What is required
Return exactly those lines of the material below that fall between the line holding "Lemma words_word d c l : c ≠ d →" and the line holding "(** Blocks have", inclusive.

Provided records
(* ===== verification/ShellRefine.v ===== *)
(** * ShellRefine: lines, words and memory of the shell *)
From Stdlib Require Import Ascii String.
From stdpp Require Import prelude gmap strings.
From S2P Require Import Prelude CMonad CString Shell.

(** ** Words *)

(** The characters up to the next delimiter. *)
Fixpoint word (d : ascii) (l : list ascii) : list ascii :=
  match l with
  | [] => []
  | c :: l' => if bool_decide (c = d) then [] else c :: word d l'
  end.

(** The words of a line: the maximal parts without a delimiter; [cur] is the part
    read so far. *)
Fixpoint words_from (d : ascii) (cur l : list ascii) : list (list ascii) :=
  match l with
  | [] => match cur with [] => [] | _ => [cur] end
  | c :: l' =>
      if bool_decide (c = d)
      then match cur with [] => words_from d [] l' | _ => cur :: words_from d [] l' end
      else words_from d (cur ++ [c]) l'
  end.
Definition words (d : ascii) (l : list ascii) : list (list ascii) := words_from d [] l.

Lemma words_from_cur d cur l : cur ≠ [] →
  words_from d cur l = (cur ++ word d l) :: words d (drop (length (word d l)) l).
Proof.
  revert cur. induction l as [|c l IH]; intros cur Hc; cbn [words_from word].
  { rewrite app_nil_r. by destruct cur. }
  destruct (decide (c = d)) as [->|Hne].
  - rewrite !bool_decide_true by done. cbn [length drop]. rewrite app_nil_r. destruct cur; [done|].
    unfold words. cbn [words_from]. by rewrite bool_decide_true.
  - rewrite !bool_decide_false by done. rewrite IH by (by destruct cur). cbn [length drop].
    by rewrite <- app_assoc.
Qed.

Lemma words_skip d l : words d (d :: l) = words d l.
Proof. unfold words. cbn [words_from]. by rewrite bool_decide_true. Qed.

Lemma words_word d c l : c ≠ d →
  words d (c :: l) = word d (c :: l) :: words d (drop (length (word d (c :: l))) (c :: l)).
Proof.
  intros Hc. unfold words at 1. cbn [words_from word]. rewrite !bool_decide_false by done.
  rewrite words_from_cur by done. done.
Qed.

(** Words are not empty and contain no delimiter. *)
Lemma word_no_delim d l : d ∉ word d l.
Proof.
  induction l as [|c l IH]; cbn [word]; [apply not_elem_of_nil|].
  case_bool_decide as Hc; [apply not_elem_of_nil|]. rewrite not_elem_of_cons. split; [congruence|done].
Qed.

Lemma word_length d l : (length (word d l) ≤ length l)%nat.
Proof. induction l as [|c l IH]; cbn [word]; [done|]. case_bool_decide; cbn [length]; lia. Qed.

Lemma word_take d l : take (length (word d l)) l = word d l.
Proof.
  induction l as [|c l IH]; cbn [word]; [done|]. case_bool_decide; [done|]. cbn [length take]. by rewrite IH.
Qed.

Lemma words_ok d l : Forall (λ w, w ≠ [] ∧ d ∉ w ∧ (∀ c, c ∈ w → c ∈ l) ∧ (length w ≤ length l)%nat) (words d l).
Proof.
  remember (length l) as n eqn:Hn. revert l Hn. induction (lt_wf n) as [n _ IH]. intros l ->.
  destruct l as [|c l]; [constructor|]. destruct (decide (c = d)) as [->|Hc].
  - rewrite words_skip. eapply Forall_impl; [eapply (IH (length l)); [cbn [length]; lia|done]|].
    intros w (H1 & H2 & H3 & H4). split_and!; [done|done| |cbn [length]; lia]. intros x Hx. right. by apply H3.
  - rewrite words_word by done. constructor.
    + split_and!; [|apply word_no_delim| |apply word_length].
      * cbn [word]. by rewrite bool_decide_false.
      * intros x Hx. rewrite <- (take_drop (length (word d (c :: l))) (c :: l)), word_take.
        apply elem_of_app. by left.
    + set (r := drop _ _).
      assert (length r ≤ length l)%nat.
      { unfold r. rewrite length_drop. cbn [word]. rewrite bool_decide_false by done. cbn [length]. lia. }
      eapply Forall_impl; [eapply (IH (length r)); [cbn [length]; lia|done]|].
      intros w (H1 & H2 & H3 & H4). split_and!; [done|done| |cbn [length]; lia]. intros x Hx.
      rewrite <- (take_drop (length (word d (c :: l))) (c :: l)). apply elem_of_app. right. by apply H3.
Qed.

(** ** Memory *)
Section memory.
Implicit Types s : sh.

(** Blocks have addresses below the next one. *)
Definition heap_ok (s : sh) : Prop :=
  (∀ p b, strings s !! p = Some b → p < next_block s) ∧ (∀ p b, arrays s !! p = Some b → p < next_block s).

Lemma fresh_string s p : heap_ok s → next_block s ≤ p → strings s !! p = None.
Proof. intros [H _] Hp. destruct (strings s !! p) eqn:E; [|done]. apply H in E. lia. Qed.
Lemma fresh_array s p : heap_ok s → next_block s ≤ p → arrays s !! p = None.
Proof. intros [_ H] Hp. destruct (arrays s !! p) eqn:E; [|done]. apply H in E. lia. Qed.

Lemma wp_new_block (Q : Z → sh → Prop) s :
  faults s = [] → Q (next_block s) (set_next (next_block s + 1) s) → wp new_block Q s.
Proof. intros Hf HQ. unfold wp, new_block. rewrite Hf. destruct s. cbn in *. by subst. Qed.

Lemma wp_char_at p i b c (Q : ascii → sh → Prop) s :
  strings s !! p = Some b → b !! i = Some (Some c) → Q c s → wp (char_at p (Z.of_nat i)) Q s.
Proof.
  intros Hp Hc HQ. apply wp_bind, wp_get. rewrite Hp. unfold cell.
  rewrite (proj2 (Z.leb_le _ _)), Nat2Z.id, Hc by lia. by apply wp_ret.
Qed.

Lemma wp_set_char p i b c (Q : () → sh → Prop) s :
  strings s !! p = Some b → (i < length b)%nat →
  Q () (set_strings (<[p := <[i := Some c]> b]> (strings s)) s) → wp (set_char p (Z.of_nat i) c) Q s.
Proof.
  intros Hp Hi HQ. apply wp_bind, wp_get. rewrite Hp, bool_decide_true by lia. rewrite Nat2Z.id. by apply wp_modify.
Qed.

Lemma wp_ptr_at p i b x (Q : option Z → sh → Prop) s :
  arrays s !! p = Some b → b !! i = Some (Some x) → Q x s → wp (ptr_at p (Z.of_nat i)) Q s.
Proof.
  intros Hp Hc HQ. apply wp_bind, wp_get. rewrite Hp. unfold cell.
  rewrite (proj2 (Z.leb_le _ _)), Nat2Z.id, Hc by lia. by apply wp_ret.
Qed.

Lemma wp_set_ptr p i b x (Q : () → sh → Prop) s :
  arrays s !! p = Some b → (i < length b)%nat →
  Q () (set_arrays (<[p := <[i := Some x]> b]> (arrays s)) s) → wp (set_ptr p (Z.of_nat i) x) Q s.
Proof.
  intros Hp Hi HQ. apply wp_bind, wp_get. rewrite Hp, bool_decide_true by lia. rewrite Nat2Z.id. by apply wp_modify.
Qed.

(** A block with the characters [l], then cells that were not written. *)
Definition filled_block (l : list ascii) (m : nat) : list (option ascii) := (Some <$> l) ++ replicate m None.
(** A block that holds a string. *)
Definition string_block (l : list ascii) (r : list (option ascii)) : list (option ascii) :=
  (Some <$> l) ++ Some NUL :: r.

Lemma filled_block_length l m : length (filled_block l m) = (length l + m)%nat.
Proof. unfold filled_block. by rewrite length_app, length_fmap, length_replicate. Qed.

Lemma filled_write l m c :
  <[length l := Some c]> (filled_block l (S m)) = filled_block (l ++ [c]) m.
Proof.
  unfold filled_block. cbn [replicate]. rewrite <- (length_fmap Some l), insert_mid, fmap_app, <- app_assoc. done.
Qed.

Lemma filled_last l c m : filled_block (l ++ [c]) m !! length l = Some (Some c).
Proof.
  unfold filled_block. rewrite fmap_app, <- app_assoc. rewrite lookup_app_r by (by rewrite length_fmap).
  by rewrite length_fmap, Nat.sub_diag.
Qed.

Lemma filled_end l c m :
  <[length l := Some NUL]> (filled_block (l ++ [c]) m) = string_block l (replicate m None).
Proof.
  unfold filled_block, string_block. rewrite fmap_app, <- app_assoc. cbn [fmap list_fmap app].
  by rewrite <- (length_fmap Some l), insert_mid.
Qed.

Lemma filled_grow l m n :
  filled_block l m ++ replicate (n - length (filled_block l m)) None = filled_block l (m + (n - (length l + m))).
Proof. rewrite filled_block_length. unfold filled_block. by rewrite <- app_assoc, <- replicate_add. Qed.

Lemma string_char l r i c : l !! i = Some c → string_block l r !! i = Some (Some c).
Proof.
  intros Hi. unfold string_block. rewrite lookup_app_l by (rewrite length_fmap; by eapply lookup_lt_Some).
  by rewrite list_lookup_fmap, Hi.
Qed.
Lemma string_end l r : string_block l r !! length l = Some (Some NUL).
Proof.
  unfold string_block. rewrite lookup_app_r by (by rewrite length_fmap). by rewrite length_fmap, Nat.sub_diag.
Qed.

(** ** strscan *)

(** The state while a line is read: one new block. *)
Definition scanning (s0 : sh) (p : Z) (b : list (option ascii)) (nx : Z) (inp : list input) : sh :=
  set_strings (<[p := b]> (strings s0)) (set_next nx (set_input inp s0)).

Exercise result
Lemma words_word d c l : c ≠ d →
  words d (c :: l) = word d (c :: l) :: words d (drop (length (word d (c :: l))) (c :: l)).
Proof.
  intros Hc. unfold words at 1. cbn [words_from word]. rewrite !bool_decide_false by done.
  rewrite words_from_cur by done. done.
Qed.

(** Words are not empty and contain no delimiter. *)
Lemma word_no_delim d l : d ∉ word d l.
Proof.
  induction l as [|c l IH]; cbn [word]; [apply not_elem_of_nil|].
  case_bool_decide as Hc; [apply not_elem_of_nil|]. rewrite not_elem_of_cons. split; [congruence|done].
Qed.

Lemma word_length d l : (length (word d l) ≤ length l)%nat.
Proof. induction l as [|c l IH]; cbn [word]; [done|]. case_bool_decide; cbn [length]; lia. Qed.

Lemma word_take d l : take (length (word d l)) l = word d l.
Proof.
  induction l as [|c l IH]; cbn [word]; [done|]. case_bool_decide; [done|]. cbn [length take]. by rewrite IH.
Qed.

Lemma words_ok d l : Forall (λ w, w ≠ [] ∧ d ∉ w ∧ (∀ c, c ∈ w → c ∈ l) ∧ (length w ≤ length l)%nat) (words d l).
Proof.
  remember (length l) as n eqn:Hn. revert l Hn. induction (lt_wf n) as [n _ IH]. intros l ->.
  destruct l as [|c l]; [constructor|]. destruct (decide (c = d)) as [->|Hc].
  - rewrite words_skip. eapply Forall_impl; [eapply (IH (length l)); [cbn [length]; lia|done]|].
    intros w (H1 & H2 & H3 & H4). split_and!; [done|done| |cbn [length]; lia]. intros x Hx. right. by apply H3.
  - rewrite words_word by done. constructor.
    + split_and!; [|apply word_no_delim| |apply word_length].
      * cbn [word]. by rewrite bool_decide_false.
      * intros x Hx. rewrite <- (take_drop (length (word d (c :: l))) (c :: l)), word_take.
        apply elem_of_app. by left.
    + set (r := drop _ _).
      assert (length r ≤ length l)%nat.
      { unfold r. rewrite length_drop. cbn [word]. rewrite bool_decide_false by done. cbn [length]. lia. }
      eapply Forall_impl; [eapply (IH (length r)); [cbn [length]; lia|done]|].
      intros w (H1 & H2 & H3 & H4). split_and!; [done|done| |cbn [length]; lia]. intros x Hx.
      rewrite <- (take_drop (length (word d (c :: l))) (c :: l)). apply elem_of_app. right. by apply H3.
Qed.

(** ** Memory *)
Section memory.
Implicit Types s : sh.

(** Blocks have addresses below the next one. *)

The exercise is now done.